Top of Record excerpts
Lemma delitem_cache self fs key :
  _cache (__delitem__ self fs key).1.1 = delete (cache_key key) (_cache self).
Proof.
  unfold __delitem__. simpl. case_bool_decide as Hkey.
  - by destruct (save _ fs).
  - simpl. symmetry. apply delete_id.
    by destruct (_cache self !! cache_key key); [destruct Hkey|].
Qed.

(** X21: what is stored for a host without a colon is read back: after
    [cache[key] = (host, port)], with ports that the interpreter
    converts, the key is in the cache and [cache[key]] is the pair
    again. *)
Theorem setitem_getitem self fs key host port :
  Str.convertible key.2 → Str.convertible port →
  Str.contains ":" host = false →
  let self' := (__setitem__ self fs key (Some (host, port))).1.1 in
  __contains__ self' key = true
  ∧ __getitem__ self' key = Returns (Some (host, port)).
Proof.
  intros _ _ Hhost%contains_char_false. cbv zeta.
  unfold __contains__, __getitem__. rewrite setitem_cache, lookup_insert_eq.
  split; [by apply bool_decide_eq_true_2|]. simpl.
  change (host +:+ ":" +:+ Str.of_int port)
    with (host +:+ String ":" (Str.of_int port)).
  rewrite split_app by done. rewrite split_none.
  2: { eapply Forall_impl; [apply of_int_plain|]. by intros c [_ ?]. }
  simpl. by rewrite int_of_int.
Qed.

(** X22: a host with a colon in it, such as an address of IPv6, is stored
    but cannot be read back: after [cache[key] = (host, port)], with
    ports that the interpreter converts, the key is in the cache, and
    [cache[key]] raises [ValueError], since the entry splits into more
    than two parts. *)
Theorem setitem_colon_host self fs key host port :
  Str.convertible key.2 → Str.convertible port →
  Str.contains ":" host = true →
  let self' := (__setitem__ self fs key (Some (host, port))).1.1 in
  __contains__ self' key = true
  ∧ __getitem__ self' key = Raises ValueError.
Proof.
  intros _ _ Hhost. cbv zeta.
  unfold __contains__, __getitem__. rewrite setitem_cache, lookup_insert_eq.
  split; [by apply bool_decide_eq_true_2|]. simpl.
  change (host +:+ ":" +:+ Str.of_int port)
    with (host +:+ String ":" (Str.of_int port)).
  by destruct (split_three ":" host (Str.of_int port) Hhost)
    as (p & q & r & parts & ->).
Qed.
Bottom of Record excerpts
What to work on ->
The answer must be every line of the entries that includes the word "ports".

Reply to the task ->
    [cache[key] = (host, port)], with ports that the interpreter
    ports that the interpreter converts, the key is in the cache, and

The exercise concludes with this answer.